= EXERCISE BRIEF =
From the records below, copy every line that contains the word "kapısı".

───── EXERCISE MATERIALS ─────

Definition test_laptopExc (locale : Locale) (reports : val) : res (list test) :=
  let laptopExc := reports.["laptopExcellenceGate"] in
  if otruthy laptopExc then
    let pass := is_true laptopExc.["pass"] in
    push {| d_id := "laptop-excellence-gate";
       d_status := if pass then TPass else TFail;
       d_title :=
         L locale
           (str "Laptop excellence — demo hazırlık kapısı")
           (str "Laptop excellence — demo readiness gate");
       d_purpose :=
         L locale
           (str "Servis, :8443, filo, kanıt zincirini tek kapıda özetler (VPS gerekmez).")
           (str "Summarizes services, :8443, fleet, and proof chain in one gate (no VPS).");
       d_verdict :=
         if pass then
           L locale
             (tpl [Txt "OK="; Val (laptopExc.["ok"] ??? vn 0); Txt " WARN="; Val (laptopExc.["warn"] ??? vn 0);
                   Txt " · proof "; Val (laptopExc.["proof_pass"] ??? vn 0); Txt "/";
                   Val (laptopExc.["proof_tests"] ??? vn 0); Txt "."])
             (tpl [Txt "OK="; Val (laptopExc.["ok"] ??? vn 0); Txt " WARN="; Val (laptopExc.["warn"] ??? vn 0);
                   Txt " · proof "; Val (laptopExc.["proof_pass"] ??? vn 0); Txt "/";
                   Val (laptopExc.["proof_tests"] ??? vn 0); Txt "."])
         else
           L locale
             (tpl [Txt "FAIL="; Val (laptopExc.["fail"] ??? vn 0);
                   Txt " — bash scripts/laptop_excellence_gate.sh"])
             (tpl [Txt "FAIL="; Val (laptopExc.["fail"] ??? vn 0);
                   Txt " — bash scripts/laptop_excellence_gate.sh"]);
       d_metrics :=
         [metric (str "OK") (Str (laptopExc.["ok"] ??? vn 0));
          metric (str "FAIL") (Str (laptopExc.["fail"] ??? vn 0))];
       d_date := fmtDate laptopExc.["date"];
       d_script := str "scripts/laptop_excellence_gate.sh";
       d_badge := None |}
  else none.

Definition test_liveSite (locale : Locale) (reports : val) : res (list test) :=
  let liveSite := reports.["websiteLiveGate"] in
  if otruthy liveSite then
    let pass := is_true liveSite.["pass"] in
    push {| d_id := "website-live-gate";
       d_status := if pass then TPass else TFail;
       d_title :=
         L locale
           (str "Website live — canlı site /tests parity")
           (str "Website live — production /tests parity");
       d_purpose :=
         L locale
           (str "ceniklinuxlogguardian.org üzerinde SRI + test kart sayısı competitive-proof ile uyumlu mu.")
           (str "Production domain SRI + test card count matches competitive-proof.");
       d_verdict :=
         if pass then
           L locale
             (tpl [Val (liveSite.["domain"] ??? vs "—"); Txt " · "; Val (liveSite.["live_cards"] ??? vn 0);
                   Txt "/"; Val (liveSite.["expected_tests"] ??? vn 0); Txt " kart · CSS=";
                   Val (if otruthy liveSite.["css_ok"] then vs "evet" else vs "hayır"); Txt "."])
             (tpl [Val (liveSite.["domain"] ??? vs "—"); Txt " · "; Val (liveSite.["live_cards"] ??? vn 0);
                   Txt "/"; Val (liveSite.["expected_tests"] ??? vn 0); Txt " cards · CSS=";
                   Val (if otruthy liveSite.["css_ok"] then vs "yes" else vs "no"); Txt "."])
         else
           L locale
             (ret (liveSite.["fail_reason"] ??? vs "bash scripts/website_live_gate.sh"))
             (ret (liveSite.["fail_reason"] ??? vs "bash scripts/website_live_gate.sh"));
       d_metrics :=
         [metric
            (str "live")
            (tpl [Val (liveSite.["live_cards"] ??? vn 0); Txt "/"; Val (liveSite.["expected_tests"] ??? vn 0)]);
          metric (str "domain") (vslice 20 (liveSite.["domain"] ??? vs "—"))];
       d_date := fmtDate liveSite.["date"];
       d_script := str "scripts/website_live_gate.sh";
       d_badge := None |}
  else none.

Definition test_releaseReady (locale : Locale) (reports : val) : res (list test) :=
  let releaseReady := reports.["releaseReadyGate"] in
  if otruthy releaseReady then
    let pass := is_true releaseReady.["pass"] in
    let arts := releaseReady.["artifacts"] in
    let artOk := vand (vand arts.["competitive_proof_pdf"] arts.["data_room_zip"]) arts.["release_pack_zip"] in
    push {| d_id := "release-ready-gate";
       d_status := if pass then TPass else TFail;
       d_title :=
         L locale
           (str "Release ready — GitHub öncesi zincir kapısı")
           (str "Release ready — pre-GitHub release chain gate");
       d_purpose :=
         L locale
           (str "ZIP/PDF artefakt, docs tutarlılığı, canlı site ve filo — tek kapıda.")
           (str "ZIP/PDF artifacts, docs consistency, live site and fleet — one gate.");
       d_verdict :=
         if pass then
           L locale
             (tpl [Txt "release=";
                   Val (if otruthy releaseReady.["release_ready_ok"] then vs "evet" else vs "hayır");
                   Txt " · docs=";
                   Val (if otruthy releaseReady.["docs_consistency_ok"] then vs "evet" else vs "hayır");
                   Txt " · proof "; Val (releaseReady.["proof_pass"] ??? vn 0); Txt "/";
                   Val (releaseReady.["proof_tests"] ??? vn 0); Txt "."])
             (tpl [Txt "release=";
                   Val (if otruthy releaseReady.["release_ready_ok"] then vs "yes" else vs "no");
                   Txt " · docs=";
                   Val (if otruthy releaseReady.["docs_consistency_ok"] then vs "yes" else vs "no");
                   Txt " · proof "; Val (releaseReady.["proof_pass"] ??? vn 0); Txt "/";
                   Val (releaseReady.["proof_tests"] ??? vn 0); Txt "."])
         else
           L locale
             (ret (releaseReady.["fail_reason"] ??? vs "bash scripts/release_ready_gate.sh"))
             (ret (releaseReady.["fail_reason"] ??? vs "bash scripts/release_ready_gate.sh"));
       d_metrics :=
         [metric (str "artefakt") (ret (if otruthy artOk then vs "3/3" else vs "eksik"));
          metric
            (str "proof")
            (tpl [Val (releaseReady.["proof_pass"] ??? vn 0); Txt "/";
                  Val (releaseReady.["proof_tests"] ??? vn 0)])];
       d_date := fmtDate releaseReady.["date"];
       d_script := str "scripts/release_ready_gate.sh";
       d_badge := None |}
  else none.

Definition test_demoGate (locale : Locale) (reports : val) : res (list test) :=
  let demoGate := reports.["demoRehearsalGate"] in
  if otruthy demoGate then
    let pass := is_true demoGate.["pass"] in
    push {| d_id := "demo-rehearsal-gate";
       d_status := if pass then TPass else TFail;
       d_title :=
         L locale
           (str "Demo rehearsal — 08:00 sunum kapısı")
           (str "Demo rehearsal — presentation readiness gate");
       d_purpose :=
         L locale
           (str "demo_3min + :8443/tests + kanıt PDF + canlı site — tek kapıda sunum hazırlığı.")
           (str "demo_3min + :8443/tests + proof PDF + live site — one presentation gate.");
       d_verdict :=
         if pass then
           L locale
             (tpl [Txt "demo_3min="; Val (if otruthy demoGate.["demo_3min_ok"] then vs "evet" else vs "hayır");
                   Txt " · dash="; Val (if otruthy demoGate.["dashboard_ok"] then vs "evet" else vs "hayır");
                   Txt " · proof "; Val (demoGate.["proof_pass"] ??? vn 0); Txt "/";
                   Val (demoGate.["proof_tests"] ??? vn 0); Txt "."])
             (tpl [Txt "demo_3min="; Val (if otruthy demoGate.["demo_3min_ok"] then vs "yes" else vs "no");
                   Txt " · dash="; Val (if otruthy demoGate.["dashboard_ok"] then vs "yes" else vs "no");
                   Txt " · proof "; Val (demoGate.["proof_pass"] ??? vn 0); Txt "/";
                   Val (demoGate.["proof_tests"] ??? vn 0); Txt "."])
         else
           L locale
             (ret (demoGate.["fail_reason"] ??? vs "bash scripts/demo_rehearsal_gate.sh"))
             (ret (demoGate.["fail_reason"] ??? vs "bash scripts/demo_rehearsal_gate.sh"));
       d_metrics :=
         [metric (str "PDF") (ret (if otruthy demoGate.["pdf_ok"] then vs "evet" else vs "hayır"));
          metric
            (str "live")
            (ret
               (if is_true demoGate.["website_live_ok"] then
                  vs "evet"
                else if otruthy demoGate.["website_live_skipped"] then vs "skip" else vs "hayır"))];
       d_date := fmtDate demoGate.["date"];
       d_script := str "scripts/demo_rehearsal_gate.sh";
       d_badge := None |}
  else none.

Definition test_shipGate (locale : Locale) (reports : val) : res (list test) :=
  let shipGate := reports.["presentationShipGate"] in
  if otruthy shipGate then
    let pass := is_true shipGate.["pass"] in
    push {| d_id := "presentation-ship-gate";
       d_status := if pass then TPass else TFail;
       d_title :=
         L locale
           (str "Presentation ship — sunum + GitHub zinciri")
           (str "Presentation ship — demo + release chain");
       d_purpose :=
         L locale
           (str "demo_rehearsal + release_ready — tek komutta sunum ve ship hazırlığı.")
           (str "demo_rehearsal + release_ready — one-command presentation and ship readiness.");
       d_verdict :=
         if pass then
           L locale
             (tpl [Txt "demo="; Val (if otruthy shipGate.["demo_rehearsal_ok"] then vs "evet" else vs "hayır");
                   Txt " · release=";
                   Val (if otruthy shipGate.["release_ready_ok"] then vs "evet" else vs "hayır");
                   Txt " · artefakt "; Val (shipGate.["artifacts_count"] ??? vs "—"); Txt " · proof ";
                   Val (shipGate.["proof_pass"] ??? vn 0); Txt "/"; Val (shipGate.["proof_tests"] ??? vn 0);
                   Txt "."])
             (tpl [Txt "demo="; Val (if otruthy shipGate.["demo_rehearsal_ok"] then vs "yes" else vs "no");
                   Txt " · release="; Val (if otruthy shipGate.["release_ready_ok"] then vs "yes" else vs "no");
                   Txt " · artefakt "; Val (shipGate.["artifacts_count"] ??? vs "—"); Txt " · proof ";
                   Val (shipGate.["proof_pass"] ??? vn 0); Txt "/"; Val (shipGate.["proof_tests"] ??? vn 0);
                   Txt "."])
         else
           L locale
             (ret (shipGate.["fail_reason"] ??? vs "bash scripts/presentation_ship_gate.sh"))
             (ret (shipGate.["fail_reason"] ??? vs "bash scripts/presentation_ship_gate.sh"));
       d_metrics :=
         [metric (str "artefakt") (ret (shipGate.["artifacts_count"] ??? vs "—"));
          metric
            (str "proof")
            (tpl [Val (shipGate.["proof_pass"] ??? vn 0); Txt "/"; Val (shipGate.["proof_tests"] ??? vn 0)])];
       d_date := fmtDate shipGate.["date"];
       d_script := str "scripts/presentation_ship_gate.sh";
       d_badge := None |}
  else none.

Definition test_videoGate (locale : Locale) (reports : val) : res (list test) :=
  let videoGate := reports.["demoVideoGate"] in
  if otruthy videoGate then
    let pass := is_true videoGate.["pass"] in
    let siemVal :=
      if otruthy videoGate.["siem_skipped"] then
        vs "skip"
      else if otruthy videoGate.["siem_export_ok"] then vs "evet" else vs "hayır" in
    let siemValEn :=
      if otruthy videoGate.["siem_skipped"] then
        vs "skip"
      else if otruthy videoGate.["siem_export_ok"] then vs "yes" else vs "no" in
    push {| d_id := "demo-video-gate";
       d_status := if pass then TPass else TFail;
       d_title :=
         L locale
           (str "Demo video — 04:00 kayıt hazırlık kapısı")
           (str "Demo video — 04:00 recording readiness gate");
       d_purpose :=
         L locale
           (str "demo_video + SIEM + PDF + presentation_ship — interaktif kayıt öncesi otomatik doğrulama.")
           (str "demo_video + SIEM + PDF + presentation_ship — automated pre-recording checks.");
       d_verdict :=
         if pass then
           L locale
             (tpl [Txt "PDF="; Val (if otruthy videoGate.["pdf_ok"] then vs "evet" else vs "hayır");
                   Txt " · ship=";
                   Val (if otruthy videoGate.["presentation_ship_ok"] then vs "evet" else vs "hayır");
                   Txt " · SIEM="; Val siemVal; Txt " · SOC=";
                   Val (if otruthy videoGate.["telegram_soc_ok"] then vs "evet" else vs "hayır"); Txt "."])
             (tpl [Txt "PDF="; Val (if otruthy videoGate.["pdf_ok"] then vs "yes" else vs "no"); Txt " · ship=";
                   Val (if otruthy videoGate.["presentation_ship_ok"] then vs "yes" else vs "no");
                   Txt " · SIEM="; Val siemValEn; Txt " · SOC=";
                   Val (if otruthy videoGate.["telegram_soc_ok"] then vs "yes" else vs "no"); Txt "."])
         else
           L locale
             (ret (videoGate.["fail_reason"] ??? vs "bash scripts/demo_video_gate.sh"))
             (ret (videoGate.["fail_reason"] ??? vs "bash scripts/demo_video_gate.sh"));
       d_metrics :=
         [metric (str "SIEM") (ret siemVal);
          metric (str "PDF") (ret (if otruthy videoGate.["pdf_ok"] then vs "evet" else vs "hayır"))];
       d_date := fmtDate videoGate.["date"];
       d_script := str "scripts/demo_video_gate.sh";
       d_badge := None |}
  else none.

─────
───── EXERCISE MATERIALS ─────

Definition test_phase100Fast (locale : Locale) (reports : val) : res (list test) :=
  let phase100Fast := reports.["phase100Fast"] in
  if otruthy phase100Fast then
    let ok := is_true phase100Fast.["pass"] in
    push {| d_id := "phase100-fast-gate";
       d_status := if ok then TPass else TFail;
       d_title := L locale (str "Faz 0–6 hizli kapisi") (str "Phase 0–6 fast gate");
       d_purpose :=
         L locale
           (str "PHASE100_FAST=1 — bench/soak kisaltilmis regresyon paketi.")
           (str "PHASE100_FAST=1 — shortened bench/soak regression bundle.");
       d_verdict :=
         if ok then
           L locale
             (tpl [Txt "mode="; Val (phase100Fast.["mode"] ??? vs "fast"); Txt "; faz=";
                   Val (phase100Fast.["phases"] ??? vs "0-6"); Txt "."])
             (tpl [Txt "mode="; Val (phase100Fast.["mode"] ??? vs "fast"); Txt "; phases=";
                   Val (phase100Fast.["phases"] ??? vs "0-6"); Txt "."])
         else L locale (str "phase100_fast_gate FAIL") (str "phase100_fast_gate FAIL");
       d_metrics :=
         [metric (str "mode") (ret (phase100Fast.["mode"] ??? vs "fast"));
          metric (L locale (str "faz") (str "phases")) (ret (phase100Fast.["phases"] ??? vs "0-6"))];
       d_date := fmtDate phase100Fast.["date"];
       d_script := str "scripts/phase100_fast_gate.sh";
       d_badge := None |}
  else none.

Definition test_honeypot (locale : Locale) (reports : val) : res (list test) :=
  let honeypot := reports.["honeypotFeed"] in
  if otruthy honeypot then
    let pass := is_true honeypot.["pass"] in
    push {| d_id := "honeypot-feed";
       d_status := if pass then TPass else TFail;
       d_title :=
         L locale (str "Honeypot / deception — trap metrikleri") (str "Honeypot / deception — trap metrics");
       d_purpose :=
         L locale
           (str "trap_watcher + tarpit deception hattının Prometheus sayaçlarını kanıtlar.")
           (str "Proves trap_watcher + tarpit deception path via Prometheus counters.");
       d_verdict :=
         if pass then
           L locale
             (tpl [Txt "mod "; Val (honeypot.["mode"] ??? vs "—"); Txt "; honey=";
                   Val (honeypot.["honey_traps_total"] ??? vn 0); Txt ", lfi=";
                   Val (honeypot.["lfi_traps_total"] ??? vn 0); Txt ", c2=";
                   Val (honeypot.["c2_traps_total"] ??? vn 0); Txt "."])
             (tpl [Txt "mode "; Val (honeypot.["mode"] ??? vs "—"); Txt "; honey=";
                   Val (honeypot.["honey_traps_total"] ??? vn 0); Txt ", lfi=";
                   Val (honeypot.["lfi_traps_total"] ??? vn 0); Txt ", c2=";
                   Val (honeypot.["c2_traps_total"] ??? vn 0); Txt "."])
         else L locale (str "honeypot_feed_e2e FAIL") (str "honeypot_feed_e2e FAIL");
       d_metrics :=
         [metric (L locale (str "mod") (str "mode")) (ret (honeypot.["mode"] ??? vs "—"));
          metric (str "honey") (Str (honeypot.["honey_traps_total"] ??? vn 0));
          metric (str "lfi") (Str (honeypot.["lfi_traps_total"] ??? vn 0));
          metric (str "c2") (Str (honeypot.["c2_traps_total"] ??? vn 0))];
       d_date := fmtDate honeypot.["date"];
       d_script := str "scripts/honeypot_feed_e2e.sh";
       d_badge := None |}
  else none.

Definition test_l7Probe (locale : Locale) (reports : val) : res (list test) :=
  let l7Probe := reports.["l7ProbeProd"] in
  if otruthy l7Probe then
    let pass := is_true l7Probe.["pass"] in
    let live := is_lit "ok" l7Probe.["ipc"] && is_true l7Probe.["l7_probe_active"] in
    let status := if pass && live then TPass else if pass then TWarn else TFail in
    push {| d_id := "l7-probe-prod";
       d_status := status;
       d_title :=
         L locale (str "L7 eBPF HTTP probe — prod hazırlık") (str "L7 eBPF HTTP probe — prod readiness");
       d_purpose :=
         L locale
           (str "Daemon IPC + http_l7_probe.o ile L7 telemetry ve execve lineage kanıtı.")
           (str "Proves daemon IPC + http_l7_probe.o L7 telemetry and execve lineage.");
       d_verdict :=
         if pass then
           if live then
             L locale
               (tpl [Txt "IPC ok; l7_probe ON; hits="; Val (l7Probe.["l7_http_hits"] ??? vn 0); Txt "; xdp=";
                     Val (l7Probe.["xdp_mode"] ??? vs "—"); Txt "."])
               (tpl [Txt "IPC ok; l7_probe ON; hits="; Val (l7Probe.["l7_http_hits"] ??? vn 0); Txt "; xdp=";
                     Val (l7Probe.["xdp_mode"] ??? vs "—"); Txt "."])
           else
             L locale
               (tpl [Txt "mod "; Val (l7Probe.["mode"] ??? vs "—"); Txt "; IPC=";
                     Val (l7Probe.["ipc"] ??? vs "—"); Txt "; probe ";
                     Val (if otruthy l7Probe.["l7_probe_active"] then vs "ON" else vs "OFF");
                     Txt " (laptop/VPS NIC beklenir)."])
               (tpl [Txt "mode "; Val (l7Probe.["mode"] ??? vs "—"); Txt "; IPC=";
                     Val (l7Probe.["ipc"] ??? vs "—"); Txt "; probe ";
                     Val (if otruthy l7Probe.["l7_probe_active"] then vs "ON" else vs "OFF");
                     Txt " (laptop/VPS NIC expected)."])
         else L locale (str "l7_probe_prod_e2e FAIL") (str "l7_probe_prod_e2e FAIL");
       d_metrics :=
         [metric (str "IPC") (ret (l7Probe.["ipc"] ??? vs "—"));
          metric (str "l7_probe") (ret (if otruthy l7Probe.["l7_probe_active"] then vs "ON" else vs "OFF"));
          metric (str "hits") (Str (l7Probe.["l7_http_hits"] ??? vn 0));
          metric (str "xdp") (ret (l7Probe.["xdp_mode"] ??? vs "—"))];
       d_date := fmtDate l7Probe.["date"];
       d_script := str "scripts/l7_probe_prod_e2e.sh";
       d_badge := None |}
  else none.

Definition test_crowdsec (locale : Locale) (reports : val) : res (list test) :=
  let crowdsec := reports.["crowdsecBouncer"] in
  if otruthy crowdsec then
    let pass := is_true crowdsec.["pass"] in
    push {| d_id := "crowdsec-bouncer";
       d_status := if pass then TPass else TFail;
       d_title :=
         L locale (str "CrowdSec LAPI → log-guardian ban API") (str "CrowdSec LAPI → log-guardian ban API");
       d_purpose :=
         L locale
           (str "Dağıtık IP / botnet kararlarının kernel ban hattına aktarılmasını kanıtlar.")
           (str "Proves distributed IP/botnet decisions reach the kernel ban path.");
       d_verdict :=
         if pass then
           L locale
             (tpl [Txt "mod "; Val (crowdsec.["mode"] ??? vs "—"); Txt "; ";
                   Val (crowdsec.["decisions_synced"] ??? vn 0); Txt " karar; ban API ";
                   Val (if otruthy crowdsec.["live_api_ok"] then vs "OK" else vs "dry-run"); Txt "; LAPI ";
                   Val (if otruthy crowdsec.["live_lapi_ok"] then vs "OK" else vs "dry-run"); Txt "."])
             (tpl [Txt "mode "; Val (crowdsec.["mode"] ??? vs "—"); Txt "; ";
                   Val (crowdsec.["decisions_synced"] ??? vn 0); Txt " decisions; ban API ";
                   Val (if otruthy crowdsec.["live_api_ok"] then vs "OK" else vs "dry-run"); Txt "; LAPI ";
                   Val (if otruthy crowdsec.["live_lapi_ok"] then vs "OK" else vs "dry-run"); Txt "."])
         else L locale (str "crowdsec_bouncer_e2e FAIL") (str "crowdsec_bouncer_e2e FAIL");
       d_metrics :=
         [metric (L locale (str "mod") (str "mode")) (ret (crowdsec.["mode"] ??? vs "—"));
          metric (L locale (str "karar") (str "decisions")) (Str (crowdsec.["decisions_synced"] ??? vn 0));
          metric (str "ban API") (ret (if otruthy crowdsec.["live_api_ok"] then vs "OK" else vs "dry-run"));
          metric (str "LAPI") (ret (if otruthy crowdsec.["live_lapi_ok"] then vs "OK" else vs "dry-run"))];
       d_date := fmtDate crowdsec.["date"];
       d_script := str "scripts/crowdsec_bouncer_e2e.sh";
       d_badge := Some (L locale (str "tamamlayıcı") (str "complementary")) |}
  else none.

─────

= EXPECTED ANSWER =
           (str "Laptop excellence — demo hazırlık kapısı")
           (str "Release ready — GitHub öncesi zincir kapısı")
           (str "Demo rehearsal — 08:00 sunum kapısı")
           (str "Demo video — 04:00 kayıt hazırlık kapısı")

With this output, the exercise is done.